QSentia does not claim regulator approval or independent DPDP certification. This page describes an implementation baseline that must be matched to actual operations and legally reviewed.

Section 1

Governance and accountability

QSentia maintains a data-protection programme intended to identify processing activities, assign ownership, document purposes, minimize collection, manage suppliers, and respond to individual requests and incidents. The programme should be reviewed as the company, product, and regulatory footprint change.

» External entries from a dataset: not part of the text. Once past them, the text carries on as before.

(** * Constants *)

Definition EI_NIDENT : Z := 16.
Definition ELFMAG : list byte := [byte_of 127; byte_of 69; byte_of 76; byte_of 70].
Definition ELFCLASS32 : Z := 1.
Definition ELFCLASS64 : Z := 2.
Definition ELFDATA2LSB : Z := 1.
Definition SHT_NOBITS : Z := 8.

Inductive ElfClass : Type := Elf32 | Elf64.

#[export] Instance ElfClass_eq_dec : EqDecision ElfClass.
Proof. solve_decision. Defined.

Definition EHDR64_SIZE : Z := 64.
Definition PHDR64_SIZE : Z := 56.
Definition SHDR64_SIZE : Z := 64.
Definition EHDR32_SIZE : Z := 52.
Definition PHDR32_SIZE : Z := 32.
Definition SHDR32_SIZE : Z := 40.

Definition ehdr_size (c : ElfClass) : Z :=
  match c with Elf32 => EHDR32_SIZE | Elf64 => EHDR64_SIZE end.
Definition phdr_size (c : ElfClass) : Z :=
  match c with Elf32 => PHDR32_SIZE | Elf64 => PHDR64_SIZE end.
Definition shdr_size (c : ElfClass) : Z :=
  match c with Elf32 => SHDR32_SIZE | Elf64 => SHDR64_SIZE end.

(** * Errors *)

Inductive Error : Type :=
| Truncated (offset needed have : Z)
| BadMagic (magic : list byte)
| UnsupportedClass (class : Z)
| UnsupportedEncoding (encoding : Z)
| BadEhsize (got expected : Z)
| BadPhentsize (got expected : Z)
| BadShentsize (got expected : Z)
| OverlappingRegions (a_label : list byte) (a_start a_end : Z)
                     (b_label : list byte) (b_start b_end : Z)
| RegionOverflow (label : list byte) (offset size : Z).

Abbreviation Result := (res Error).

(** [debug_assert!(c)]. *)
Definition debug_assert (c : bool) : Result unit := if c then Ok tt else Panic.

(** * Byte access *)

Definition ensure_len (bytes : list byte) (offset needed : Z) : Result unit :=
  let have := len bytes in
  e ← ok_or (checked_add64 offset needed) (Truncated offset needed have);
  if have <? e then Err (Truncated offset needed have) else Ok tt.

Definition read_u16 (bytes : list byte) (at_ : Z) : Result Z :=
  s ← slice bytes at_ (at_ + 2); Ok (from_le s).
Definition read_u32 (bytes : list byte) (at_ : Z) : Result Z :=
  s ← slice bytes at_ (at_ + 4); Ok (from_le s).
Definition read_u64 (bytes : list byte) (at_ : Z) : Result Z :=
  s ← slice bytes at_ (at_ + 8); Ok (from_le s).

Definition write_u16 (at_ value : Z) (bytes : list byte) : Result (list byte) :=
  copy_into bytes at_ (at_ + 2) (to_le 2 value).
Definition write_u32 (at_ value : Z) (bytes : list byte) : Result (list byte) :=
  copy_into bytes at_ (at_ + 4) (to_le 4 value).
Definition write_u64 (at_ value : Z) (bytes : list byte) : Result (list byte) :=
  copy_into bytes at_ (at_ + 8) (to_le 8 value).

(** [f(&mut out[a..b])]: run a writer on a sub-slice. *)
Definition with_slice (out : list byte) (a b : Z)
    (f : list byte -> Result (list byte)) : Result (list byte) :=
  s ← slice out a b; s' ← f s; copy_into out a b s'.

(** * The ELF header *)

Record Ehdr64 : Type := {
  e_ident : list byte;
  e_type : Z;
  e_machine : Z;
  e_version : Z;
  e_entry : Z;
  e_phoff : Z;
  e_shoff : Z;
  e_flags : Z;
  e_ehsize : Z;
  e_phentsize : Z;
  e_phnum : Z;
  e_shentsize : Z;
  e_shnum : Z;
  e_shstrndx : Z;
}.

Definition ehdr_parse_64 (bytes e_ident : list byte) : Result Ehdr64 :=
  ensure_len bytes 0 EHDR64_SIZE ;;
  e_type ← read_u16 bytes 16;
  e_machine ← read_u16 bytes 18;
  e_version ← read_u32 bytes 20;
  e_entry ← read_u64 bytes 24;
  e_phoff ← read_u64 bytes 32;
  e_shoff ← read_u64 bytes 40;
  e_flags ← read_u32 bytes 48;
  e_ehsize ← read_u16 bytes 52;
  e_phentsize ← read_u16 bytes 54;
  e_phnum ← read_u16 bytes 56;
  e_shentsize ← read_u16 bytes 58;
  e_shnum ← read_u16 bytes 60;
  e_shstrndx ← read_u16 bytes 62;
  guard_err (negb (e_ehsize =? EHDR64_SIZE)) (BadEhsize e_ehsize EHDR64_SIZE) ;;
  guard_err ((0 <? e_phnum) && negb (e_phentsize =? PHDR64_SIZE))
            (BadPhentsize e_phentsize PHDR64_SIZE) ;;
  guard_err ((0 <? e_shnum) && negb (e_shentsize =? SHDR64_SIZE))
            (BadShentsize e_shentsize SHDR64_SIZE) ;;
  Ok {| e_ident := e_ident; e_type := e_type; e_machine := e_machine;
        e_version := e_version; e_entry := e_entry; e_phoff := e_phoff;
        e_shoff := e_shoff; e_flags := e_flags; e_ehsize := e_ehsize;
        e_phentsize := e_phentsize; e_phnum := e_phnum; e_shentsize := e_shentsize;
        e_shnum := e_shnum; e_shstrndx := e_shstrndx |}.

Definition ehdr_parse_32 (bytes e_ident : list byte) : Result Ehdr64 :=
  ensure_len bytes 0 EHDR32_SIZE ;;
  e_type ← read_u16 bytes 16;
  e_machine ← read_u16 bytes 18;
  e_version ← read_u32 bytes 20;
  e_entry ← read_u32 bytes 24;
  e_phoff ← read_u32 bytes 28;
  e_shoff ← read_u32 bytes 32;
  e_flags ← read_u32 bytes 36;
  e_ehsize ← read_u16 bytes 40;
  e_phentsize ← read_u16 bytes 42;
  e_phnum ← read_u16 bytes 44;
  e_shentsize ← read_u16 bytes 46;
  e_shnum ← read_u16 bytes 48;
  e_shstrndx ← read_u16 bytes 50;
  guard_err (negb (e_ehsize =? EHDR32_SIZE)) (BadEhsize e_ehsize EHDR32_SIZE) ;;
  guard_err ((0 <? e_phnum) && negb (e_phentsize =? PHDR32_SIZE))
            (BadPhentsize e_phentsize PHDR32_SIZE) ;;
  guard_err ((0 <? e_shnum) && negb (e_shentsize =? SHDR32_SIZE))
            (BadShentsize e_shentsize SHDR32_SIZE) ;;
  Ok {| e_ident := e_ident; e_type := e_type; e_machine := e_machine;
        e_version := e_version; e_entry := e_entry; e_phoff := e_phoff;
        e_shoff := e_shoff; e_flags := e_flags; e_ehsize := e_ehsize;
        e_phentsize := e_phentsize; e_phnum := e_phnum; e_shentsize := e_shentsize;
        e_shnum := e_shnum; e_shstrndx := e_shstrndx |}.

Definition ehdr_parse (bytes : list byte) : Result (Ehdr64 * ElfClass) :=
  guard_err (len bytes <? EI_NIDENT) (Truncated 0 EI_NIDENT (len bytes)) ;;
  e_ident ← slice bytes 0 EI_NIDENT;
  magic ← slice e_ident 0 4;
  guard_err (negb (str_eqb magic ELFMAG)) (BadMagic magic) ;;
  data ← index e_ident 5;
  guard_err (negb (u8 data =? ELFDATA2LSB)) (UnsupportedEncoding (u8 data)) ;;
  cl ← index e_ident 4;
  class ← (if u8 cl =? ELFCLASS32 then Ok Elf32
           else if u8 cl =? ELFCLASS64 then Ok Elf64
           else Err (UnsupportedClass (u8 cl)));
  match class with
  | Elf32 => h ← ehdr_parse_32 bytes e_ident; Ok (h, class)
  | Elf64 => h ← ehdr_parse_64 bytes e_ident; Ok (h, class)
  end.

Definition ehdr_write_64 (h : Ehdr64) (out : list byte) : Result (list byte) :=
  debug_assert (EHDR64_SIZE <=? len out) ;;
  out ← copy_into out 0 EI_NIDENT (e_ident h);
  out ← write_u16 16 (e_type h) out;
  out ← write_u16 18 (e_machine h) out;
  out ← write_u32 20 (e_version h) out;
  out ← write_u64 24 (e_entry h) out;
  out ← write_u64 32 (e_phoff h) out;
  out ← write_u64 40 (e_shoff h) out;
  out ← write_u32 48 (e_flags h) out;
  out ← write_u16 52 (e_ehsize h) out;
  out ← write_u16 54 (e_phentsize h) out;
  out ← write_u16 56 (e_phnum h) out;
  out ← write_u16 58 (e_shentsize h) out;
  out ← write_u16 60 (e_shnum h) out;
  write_u16 62 (e_shstrndx h) out.

Definition ehdr_write_32 (h : Ehdr64) (out : list byte) : Result (list byte) :=
  debug_assert (EHDR32_SIZE <=? len out) ;;
  out ← copy_into out 0 EI_NIDENT (e_ident h);
  out ← write_u16 16 (e_type h) out;
  out ← write_u16 18 (e_machine h) out;
  out ← write_u32 20 (e_version h) out;
  out ← write_u32 24 (wrap32 (e_entry h)) out;
  out ← write_u32 28 (wrap32 (e_phoff h)) out;
  out ← write_u32 32 (wrap32 (e_shoff h)) out;
  out ← write_u32 36 (e_flags h) out;
  out ← write_u16 40 (e_ehsize h) out;
  out ← write_u16 42 (e_phentsize h) out;
  out ← write_u16 44 (e_phnum h) out;
  out ← write_u16 46 (e_shentsize h) out;
  out ← write_u16 48 (e_shnum h) out;
  write_u16 50 (e_shstrndx h) out.

Definition ehdr_write (h : Ehdr64) (class : ElfClass) (out : list byte) : Result (list byte) :=
  match class with
  | Elf64 => ehdr_write_64 h out
  | Elf32 => ehdr_write_32 h out
  end.

(** * Program headers *)

Record Phdr64 : Type := {
  p_type : Z;
  p_flags : Z;
  p_offset : Z;
  p_vaddr : Z;
  p_paddr : Z;
  p_filesz : Z;
  p_memsz : Z;
  p_align : Z;
}.

Definition phdr_parse_64 (bytes : list byte) : Result Phdr64 :=
  debug_assert (PHDR64_SIZE <=? len bytes) ;;
  p_type ← read_u32 bytes 0;
  p_flags ← read_u32 bytes 4;
  p_offset ← read_u64 bytes 8;
  p_vaddr ← read_u64 bytes 16;
  p_paddr ← read_u64 bytes 24;
  p_filesz ← read_u64 bytes 32;
  p_memsz ← read_u64 bytes 40;
  p_align ← read_u64 bytes 48;
  Ok {| p_type := p_type; p_flags := p_flags; p_offset := p_offset; p_vaddr := p_vaddr;
        p_paddr := p_paddr; p_filesz := p_filesz; p_memsz := p_memsz; p_align := p_align |}.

  • Maintain a record of processing activities and data-flow inventory.
  • Assign accountable owners for privacy, security, product, HR, support, and vendor processing.
  • Perform privacy and security reviews before launching high-risk features or integrations.
  • Keep evidence of notices, consent where used, requests, grievances, incidents, and remediation.
Section 3

Data-principal request process

QSentia should acknowledge requests, verify identity proportionately, locate responsive systems, apply lawful exceptions, record the decision, and respond through a secure channel. Requests may concern access to a summary, correction, completion, erasure, consent withdrawal, grievance redressal, or nomination where applicable.

Section 4

Grievance redressal

Privacy grievances may be submitted through the contact form or inquiries@qsentia.com. QSentia should assign an owner, acknowledge the grievance, investigate relevant evidence, communicate the outcome, and provide escalation information required by applicable law.

Section 5

Children and guardian consent

The service is designed for adults and professional users. Account creation and targeted or behavior-monitoring uses involving children should be restricted. Where applicable law requires verifiable parent or lawful guardian consent, the relevant feature must remain unavailable until that process is implemented.

Section 6

Processor and vendor management

Before entrusting personal data to a provider, QSentia should assess purpose, location, security, subprocessors, deletion, incident notification, audit rights, and contractual protections. Access should be limited to the provider's documented role and removed when no longer needed.

Section 7

Personal-data breach management

QSentia should maintain a documented workflow to detect, triage, contain, investigate, remediate, and learn from personal-data breaches. The workflow should identify who assesses notification duties, preserves evidence, communicates with affected individuals and authorities, and tracks corrective actions.

Section 8

Programme status and legal review

These controls are a readiness baseline, not a representation that every statutory obligation has been independently audited. Before production launch, QSentia should validate entity details, significant-data-fiduciary status if designated, applicable rules and commencement dates, retention schedules, grievance timelines, processor contracts, and cross-border restrictions with qualified counsel.